- [EXERCISE AIM] Every line of the records below from the line with "(** The Stream" up to and including the line with "Lemma band_run_app send_to" must be reproduced exactly, and no line outside that range.
Start of Block
(* ===== verification/Band.v ===== *)
(** A running Band ([rust/telesthete/src/band.rs]) with the endpoints it hands out:
    the hubs, tasks and handles of [stream.rs], [channel.rs], [board.rs] and
    [drop_channel.rs] around one transport and one control task, with the queues
    between them and the broadcast that tells the hubs a peer restarted. A step is
    one round of one task or one call of the application; any interleaving of
    steps is a behaviour. *)

From S2P Require Import Prelude Crypto Framing Fragment Channel Board Drop Transport Control.

(** * The rebase broadcast *)

(** [broadcast::channel(64)]: everything sent so far, and each receiver's position.
    A receiver more than 64 values behind is moved to the oldest value kept and told
    that it lagged; [None] while there is nothing to receive. *)
Definition REBASE_CAP : nat := 64.

Definition rebase_recv (log : list string) (pos : nat) : option (nat * option string) :=
  if decide (length log ≤ pos) then None
  else if decide (pos + REBASE_CAP < length log) then Some (length log - REBASE_CAP, None)
  else Some (S pos, log !! pos).

(** * Handles and tasks *)

(** A [StreamEndpoint]: its messages not yet received by the application. *)
Record StreamEp := mkStreamEp { se_peer : string; se_id : Z; se_queue : list StreamMessage }.

(** The Stream hub's task: its packets, its position in the broadcast, its tables, and
    the endpoints with the one that each stream id leads to. *)
Record StreamSide := mkStreamSide {
  ss_in : list Inbound;
  ss_pos : nat;
  ss_hub : StreamHub;
  ss_routes : gmap Z nat;
  ss_eps : list StreamEp;
}.

Inductive Command := CConnect | CSend (data : bytes) | CClose.

(** A [ChannelEndpoint] and its connection task: the two queues into the task, the
    messages and answered connects for the handle, and whether the handle is still
    held. *)
Record ChannelEp := mkChannelEp {
  ce_peer : string;
  ce_id : Z;
  ce_conn : Conn;
  ce_cmds : list Command;
  ce_frames : list ChannelFrame;
  ce_messages : list bytes;
  ce_connected : nat;
  ce_held : bool;
}.
Lemma band_run_app send_to evs1 evs2 b :
  band_run send_to (evs1 ++ evs2) b
  = ('(b1, s1) ← band_run send_to evs1 b; '(b2, s2) ← band_run send_to evs2 b1; Ret (b2, s1 ++ s2)).
Proof.
  revert b. induction evs1 as [|ev evs1 IH]; intros b.
  - simpl. by destruct (band_run send_to evs2 b) as [|[b2 s2]].
  - cbn [band_run app]. destruct (band_step send_to ev b) as [|[b1 s1]]; [done|]. cbn [mbind outcome_bind]. rewrite IH.
    destruct (band_run send_to evs1 b1) as [|[b2 s2]]; [done|]. cbn [mbind outcome_bind].
    destruct (band_run send_to evs2 b2) as [|[b3 s3]]; [done|]. cbn [mbind outcome_bind]. by rewrite app_assoc.
Qed.

Lemma stream_arrivals_spec send_to send_to' a b id e ep ms ds ta (arrivals : list (nat * Z * bytes)) last B :
  talks a b ta (band_transport B) → idle_stream id e ep B → is_u16 id → Forall (λ m, is_u8 m.1) ms →
  (0 <= t_seq ta)%Z → (t_seq ta + len ms < 2 ^ 64)%Z →
  sent_under send_to ta (t_seq ta) ((λ m, stream_out b id m.1 m.2) <$> ms) ds →
  Forall (λ x, ds !! x.1.1 = Some x.2) arrivals →
  match last with
  | Some l => stream_mark a id B = Some (t_seq ta + Z.of_nat l)%Z
  | None => past_mark (stream_mark a id B) (t_seq ta) = true
  end →
  ∃ B' ep', band_run send_to' (stream_arrivals a arrivals) B = Ret (B', []) ∧ idle_stream id e ep' B'
    ∧ talks a b ta (band_transport B')
    ∧ se_queue ep' = se_queue ep ++ messages_at a id ms (freshest last (arrivals.*1.*1)).
Proof.
  intros Ht Hi Hid Hms H0 Hn Hsent Harr. revert B ep last Ht Hi. induction Harr as [|[[i now] d] arrivals Hd Harr IH]; intros B ep last Ht Hi Hlast.
  { exists B, ep. simpl. by rewrite app_nil_r. }
  simpl in Hd. destruct (sent_under_lookup _ _ _ _ _ _ _ Hsent Hd) as (o & t' & Ho & Esend).
  apply list_lookup_fmap_Some in Ho as (m & -> & Hm). pose proof (Forall_lookup_1 _ _ _ _ Hms Hm) as Hp.
  assert (Hlt : (Z.of_nat i < len ms)%Z) by (apply lookup_lt_Some in Hm; unfold len; lia).
  destruct (stream_arrival send_to send_to' a b id e ep m.1 m.2 (set_seq (t_seq ta + Z.of_nat i) ta) t' d now B (talks_seq _ _ _ _ _ Ht) Hi Hid Hp) as (B1 & E1 & Et1 & Hi1 & Hm1);
    [unfold is_u64; simpl; lia|done|]. cbn [t_seq set_seq] in Hi1, Hm1.
  assert (Ht1 : talks a b ta (band_transport B1)) by (rewrite Et1; auto with tele).
  unfold stream_arrivals. cbn [mbind list_bind]. rewrite band_run_app. cbn [fst snd]. rewrite E1. cbn [mbind outcome_bind].
  fold (stream_arrivals a arrivals). cbn [fmap list_fmap fst freshest].
  assert (Hfresh : past_mark (stream_mark a id B) (t_seq ta + Z.of_nat i) = negb (match last with Some l => bool_decide (i ≤ l) | None => false end)).
  { destruct last as [l|].
    - rewrite Hlast. simpl. case_bool_decide; [apply Z.ltb_ge|apply Z.ltb_lt]; lia.
    - unfold past_mark in *. destruct (stream_mark a id B); [|done]. apply Z.ltb_lt in Hlast. apply Z.ltb_lt. lia. }
  rewrite Hfresh in Hi1, Hm1. destruct (match last with Some l => bool_decide (i ≤ l) | None => false end) eqn:El; cbn [negb] in *.
  - destruct (IH B1 ep last Ht1 Hi1) as (B2 & ep2 & -> & Hi2 & Ht2 & Hq); [by destruct last; rewrite ?Hm1|]. by exists B2, ep2.
  - destruct (IH B1 _ (Some i) Ht1 Hi1 Hm1) as (B2 & ep2 & -> & Hi2 & Ht2 & Hq). exists B2, ep2. split_and!; [done..|].
    rewrite Hq. cbn [messages_at omap list_omap]. rewrite Hm. simpl. by rewrite <- app_assoc.
Qed.
(* ===== verification/PacketTests.v ===== *)
(** The tests of [crypto.rs], [framing.rs], [transport.rs], [unix_transport.rs] and
    [discovery.rs] of [rust/telesthete/src], and those of the choice of cipher in
    [control.rs], replayed against the model with a fast stand-in for the primitives.
    They exercise what the code does around the primitives; the tests that pin the values
    of the real ones, and those that parse literal JSON, are left out. *)

From S2P Require Import Prelude Crypto Framing StreamWire Transport UnixTransport Discovery WireTests.

(** A keyed checksum as the tag. *)
Definition loop_sum (h : Z) (m : bytes) : Z := foldl (λ h b, Z.land (h * 33 + b2z b + 1) (2 ^ 32 - 1))%Z h m.
Definition loop_tag (k n a m : bytes) : bytes := to_be_bytes 16 (loop_sum 0 (k ++ n ++ a) + foldl (λ h b, h + b2z b) 0 m)%Z.
Definition loop_seal (k n a m : bytes) : option bytes := Some (m ++ loop_tag k n a m).
Definition loop_open (k n a c : bytes) : option bytes :=
  let m := take (length c - 16) c in
  if bool_decide (drop (length c - 16) c = loop_tag k n a m) then Some m else None.

(** The checksum at both ends of the hash. *)
Definition loop_hash (n : nat) (m : bytes) : bytes := let h := loop_sum 0 m in to_be_bytes n (h * 2 ^ (Z.of_nat n * 8 - 32) + h)%Z.

Definition loop_crates : Crates := {|
  chacha_encrypt := loop_seal;
  chacha_decrypt := loop_open;
  aes_new_from_slice k := Nat.eqb (length k) 32;
  aes_encrypt := loop_seal;
  aes_decrypt := loop_open;
  sha256 := loop_hash 32;
  hkdf_sha256 salt ikm info n := loop_hash n (salt ++ ikm ++ info);
|}.
#[local] Existing Instance loop_crates.

Definition fails {A E} (r : result A E) : outcome () := assert (match r with Ok _ => false | Err _ => true end).
Definition differ {A} `{EqDecision A} (x y : A) : outcome () := assert (bool_decide (x ≠ y)).

(** * Keys and the AEAD *)

Definition TEST_PSK : bytes := str_bytes "my-secret-key".

Definition band_id_deterministic : bool := passes (
  assert_eq (derive_band_id TEST_PSK) (derive_band_id TEST_PSK);;
  differ (derive_band_id TEST_PSK) (derive_band_id (str_bytes "different-psk"))).

Definition key_deterministic_and_different_from_band_id : bool := passes (
  let key := derive_key TEST_PSK in
  assert_eq key (derive_key TEST_PSK);;
  differ (take BAND_ID_LEN key) (derive_band_id TEST_PSK)).

Definition crypto_round_trip : bool := passes (
  let key := derive_key TEST_PSK in
  let aad := build_aad 1 0xBEEF in
  let plaintext := str_bytes "hello world" in
  ct ← ok (encrypt key 1 aad plaintext);
  assert_eq (length ct) (length plaintext + TAG_LEN);;
  pt ← ok (decrypt key 1 aad ct);
  assert_eq pt plaintext).

Definition wrong_seq_fails : bool := passes (
  let key := derive_key TEST_PSK in
  ct ← ok (encrypt key 1 (build_aad 1 0) (str_bytes "abc"));
  fails (decrypt key 2 (build_aad 1 0) ct)).

Definition wrong_aad_fails : bool := passes (
  let key := derive_key TEST_PSK in
  ct ← ok (encrypt key 1 (build_aad 1 0) (str_bytes "abc"));
  fails (decrypt key 1 (build_aad 2 0) ct)).

Definition wrong_key_fails : bool := passes (
  ct ← ok (encrypt (derive_key (str_bytes "psk-a")) 1 (build_aad 1 0) (str_bytes "abc"));
  fails (decrypt (derive_key (str_bytes "psk-b")) 1 (build_aad 1 0) ct)).

(** * Packets *)

Definition header_round_trip : bool := passes (
  let h := mkHeader (replicate BAND_ID_LEN Byte.x07) Stream 0xBEEF 0x0123456789ABCDEF in
  '(buf, off) ← Header_write h (replicate HEADER_LEN Byte.x00);
  assert_eq off HEADER_LEN;;
  parsed ← ok (Header_parse buf);
  assert_eq parsed h).

Definition header_unknown_channel_type : bool := passes (
  let buf := <[16 := Byte.xff]> (replicate HEADER_LEN Byte.x00) in
  assert (match Header_parse buf with Err (UnknownChannelType b) => (b =? 0xFF)%Z | _ => false end)).

Definition PSK : bytes := str_bytes "telesthete-test-psk".

Definition packet_round_trip : bool := passes (
  let key := derive_key PSK in
  let band := derive_band_id PSK in
  let payload := str_bytes "hello, telesthete" in
  pkt ← encode_packet key band Stream 1 42 payload;
  pkt ← ok pkt;
  assert_eq (length pkt) (HEADER_LEN + length payload + TAG_LEN);;
  '(header, recovered) ← ok (decode_packet key pkt);
  assert_eq header (mkHeader band Stream 1 42);;
  assert_eq recovered payload).

(** [pkt\[i\] ^= x]. *)
Definition flip (i : nat) (x : Z) (pkt : bytes) : bytes := alter (λ b, z2b (Z.lxor (b2z b) x)) i pkt.

Definition tampered (i : bytes → nat) (x : Z) : outcome () :=
  let key := derive_key PSK in
  pkt ← encode_packet key (derive_band_id PSK) Stream 1 1 (str_bytes "x");
  pkt ← ok pkt;
  fails (decode_packet key (flip (i pkt) x pkt)).

Definition tampered_header_rejected : bool := passes (tampered (λ _, 18) 0xFF).
Definition tampered_ciphertext_rejected : bool := passes (tampered (λ pkt, length pkt - 1) 1).

Definition route_type_round_trips : bool := passes (
  assert_eq (ChannelType_from_u8 5) (Some Route);; assert_eq (ChannelType_to_u8 Route) 5%Z;;
  assert_eq (ChannelType_from_u8 6) (Some Addressed);; assert_eq (ChannelType_to_u8 Addressed) 6%Z;;
  assert_eq (ChannelType_from_u8 7) None).

(** * The choice of a cipher *)

Definition aes : string := "aes256-gcm".
Definition cha : string := "chacha20-poly1305".

Definition select_cipher_normalizes_missing_baseline : bool := passes (
  assert_eq (select_cipher [cha] [aes]) cha;; assert_eq (select_cipher [aes] [aes; cha]) aes).

Definition select_cipher_matches_spec : bool := passes (
  assert_eq (select_cipher [aes; cha] [cha; aes]) aes;;
  assert_eq (select_cipher [cha; aes] [cha; aes]) cha;;
  assert_eq (select_cipher [aes] [cha]) cha).

(** * The transports *)

Definition random : bytes := replicate 8 Byte.x11.
Definition bind_udp (psk : string) : Transport := Transport_bind (derive_key (str_bytes psk)) (derive_band_id (str_bytes psk)) random.
Definition to_bob (data : string) : Outbound := mkOutbound "bob" Stream 1 (str_bytes data) 0 false.

(** The datagram one sends, at the other's receive loop with a Stream route. *)
Definition pass_udp (alice bob : Transport) (out : Outbound) : outcome (option Inbound) :=
  '(_, r) ← transport_send (λ _ _, true) out alice;
  d ← ok r;
  Ret (transport_recv 0 "alice" d (transport_route Stream bob)).2.

Definition loopback_send_recv : bool := passes (
  got ← pass_udp (bind_udp "loop-test") (bind_udp "loop-test") (to_bob "hello bob");
  got ← unwrap got;
  assert_eq (in_payload got) (str_bytes "hello bob");;
  assert_eq (channel_id (in_header got)) 1%Z;; assert_eq (channel_type (in_header got)) Stream).

Definition foreign_band_dropped : bool := passes (
  got ← pass_udp (bind_udp "band-a") (bind_udp "band-b") (to_bob "foreign");
  assert (match got with None => true | Some _ => false end)).

Definition bind_unix (path psk : string) : outcome UnixTransport :=
  ok (unix_bind (str_bytes path) (derive_key (str_bytes psk)) (derive_band_id (str_bytes psk)) random NotFound true).

(** What [sendmsg] took arrives with descriptors of the receiver's. *)
Definition pass_unix (bob : UnixTransport) (r : result (bytes * list fd) UnixTransportError) (fds : list fd) : outcome RecvOut :=
  d ← ok r;
  Ret (unix_recv (λ _, true) (Received (mkRecvMsg d.1 (Some (Some (str_bytes "alice.sock"))) (match fds with [] => [] | _ => [ScmRights fds] end) false))
         (unix_route Stream bob).1).

Definition unix_out (id : Z) (data : string) (fds : list fd) : UnixOutbound := mkUnixOutbound (str_bytes "bob.sock") Stream id (str_bytes data) 0 fds.

Definition unix_passes (psk_a psk_b : string) (out : UnixOutbound) (fds : list fd) : outcome RecvOut :=
  alice ← bind_unix "alice.sock" psk_a; bob ← bind_unix "bob.sock" psk_b;
  '(_, r) ← unix_send (λ _, true) (λ _ _ _, true) out alice;
  pass_unix bob r fds.

Definition unix_loopback_no_fds : bool := passes (
  got ← unix_passes "local-test" "local-test" (unix_out 7 "hello unix" []) [];
  got ← unwrap (ro_delivered got);
  assert_eq (ui_payload got.2) (str_bytes "hello unix");;
  assert_eq (channel_id (ui_header got.2)) 7%Z;; assert_eq (channel_type (ui_header got.2)) Stream;;
  assert_eq (ui_fds got.2) []).

(** The pipe itself, and what is written through it, are the kernel's. *)
Definition unix_loopback_with_fd : bool := passes (
  got ← unix_passes "local-test-fd" "local-test-fd" (unix_out 1 "with fd" [5%Z]) [9%Z];
  d ← unwrap (ro_delivered got);
  assert_eq (ui_payload d.2) (str_bytes "with fd");;
  assert_eq (length (ui_fds d.2)) 1;; assert_eq (ro_closed got) []).

Definition unix_foreign_band_dropped : bool := passes (
  got ← unix_passes "band-a" "band-b" (unix_out 1 "foreign" []) [];
  assert (match ro_delivered got with None => true | Some _ => false end)).

(** The listener echoes the bytes it reads. *)
Definition seqpacket_client_reaches_seqpacket_listener : bool := passes (
  let psk := str_bytes "seqpacket-hub" in
  client ← ok (seq_connect (λ _, true) (str_bytes "hub.sock") (derive_key psk) (derive_band_id psk) random true Connected);
  '(client, r) ← seq_send (λ _ _, true) (mkUnixOutbound (str_bytes "hub.sock") Stream 3 (str_bytes "to-the-hub") 0 []) (unix_route Stream client).1;
  d ← ok r;
  got ← unwrap (ro_delivered (seq_recv (λ _, true) (Received (mkRecvMsg d.1 None [] false)) client));
  assert_eq (ui_payload got.2) (str_bytes "to-the-hub");;
  assert_eq (channel_id (ui_header got.2)) 3%Z).

Definition unix_too_many_fds_rejected : bool := passes (
  t ← bind_unix "a.sock" "x";
  '(_, r) ← unix_send (λ _, true) (λ _ _ _, true) (unix_out 0 "" (seqZ 10 (MAX_FDS_PER_PACKET + 1))) t;
  assert (match r with Err (TooManyFds n) => (n =? MAX_FDS_PER_PACKET + 1)%Z | _ => false end)).

(** * Discovery *)

Definition announce_layout_matches_spec : bool := passes (
  let pkt := pack_announce (str_bytes "alice") 20001 in
  assert_eq (take 4 pkt) (str_bytes "TELE");;
  assert_eq (pkt !! 4) (Some (z2b PROTOCOL_VERSION));; assert_eq (pkt !! 5) (Some Byte.x05);;
  assert_eq (slice 6 11 pkt) (str_bytes "alice");;
  assert_eq (slice 11 13 pkt) (to_be_bytes 2 20001);; assert_eq (length pkt) 13).

Definition announce_round_trip_and_bounds : bool := passes (
  let host := str_bytes "héllo-host" in
  assert_eq (parse_announce (pack_announce host 65535)) (Some (host, 65535%Z));;
  assert_eq (parse_announce (pack_announce [] 1)) (Some ([], 1%Z));;
  assert_eq (parse_announce (pack_announce (replicate 300 Byte.x61) 9)) (Some (replicate 255 Byte.x61, 9%Z))).

Definition parse_rejects_foreign_stale_truncated : bool := passes (
  assert_eq (parse_announce (str_bytes "NOPE" ++ [Byte.x03; Byte.x00; Byte.x00; Byte.x00])) None;;
  let pkt := pack_announce (str_bytes "x") 1 in
  assert_eq (parse_announce (<[4 := z2b (PROTOCOL_VERSION + 1)]> pkt)) None;;
  assert_eq (parse_announce (take (length pkt - 1) pkt)) None;;
  assert_eq (parse_announce []) None;;
  assert_eq (parse_announce (pack_announce (str_bytes "h") 7 ++ str_bytes "future")) (Some (str_bytes "h", 7%Z))).

Definition hears (own : string) (lp : Z) (announces : list bytes) : DiscoveryTask :=
  foldl (λ t a, receive_round "127.0.0.1" a t) (discovery_bind (str_bytes own) lp) announces.

Definition discovery_surfaces_directly_delivered_announce : bool := passes (
  let announce := pack_announce (str_bytes "other-host") 5555 in
  let '(d, got) := discovery_recv (hears "me" 4242 [announce; announce]) in
  peer ← unwrap got;
  assert_eq (dp_hostname peer) (str_bytes "other-host");; assert_eq (dp_port peer) 5555%Z;;
  assert_eq (discovery_recv d).2 None).

Definition own_hostname_is_ignored : bool := passes (
  assert_eq (discovery_recv (hears "self-host" 1 [pack_announce (str_bytes "self-host") 1])).2 None).

(** * They pass *)

Definition packet_tests : list bool :=
  [band_id_deterministic; key_deterministic_and_different_from_band_id; crypto_round_trip; wrong_seq_fails; wrong_aad_fails; wrong_key_fails;
   header_round_trip; header_unknown_channel_type; packet_round_trip; tampered_header_rejected; tampered_ciphertext_rejected;
   route_type_round_trips; select_cipher_normalizes_missing_baseline; select_cipher_matches_spec].

Definition transport_tests : list bool :=
  [loopback_send_recv; foreign_band_dropped; unix_loopback_no_fds; unix_loopback_with_fd; unix_foreign_band_dropped;
   seqpacket_client_reaches_seqpacket_listener; unix_too_many_fds_rejected; announce_layout_matches_spec; announce_round_trip_and_bounds;
   parse_rejects_foreign_stale_truncated; discovery_surfaces_directly_delivered_announce; own_hostname_is_ignored].

Lemma packet_tests_pass : forallb id packet_tests = true.
Proof. by vm_compute. Qed.

Lemma transport_tests_pass : forallb id transport_tests = true.
Proof. by vm_compute. Qed.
End of Block
- [RESPONSE FOR THIS EXERCISE]
(** The Stream hub's task: its packets, its position in the broadcast, its tables, and
    the endpoints with the one that each stream id leads to. *)
Record StreamSide := mkStreamSide {
  ss_in : list Inbound;
  ss_pos : nat;
  ss_hub : StreamHub;
  ss_routes : gmap Z nat;
  ss_eps : list StreamEp;
}.

Inductive Command := CConnect | CSend (data : bytes) | CClose.

(** A [ChannelEndpoint] and its connection task: the two queues into the task, the
    messages and answered connects for the handle, and whether the handle is still
    held. *)
Record ChannelEp := mkChannelEp {
  ce_peer : string;
  ce_id : Z;
  ce_conn : Conn;
  ce_cmds : list Command;
  ce_frames : list ChannelFrame;
  ce_messages : list bytes;
  ce_connected : nat;
  ce_held : bool;
}.
Lemma band_run_app send_to evs1 evs2 b :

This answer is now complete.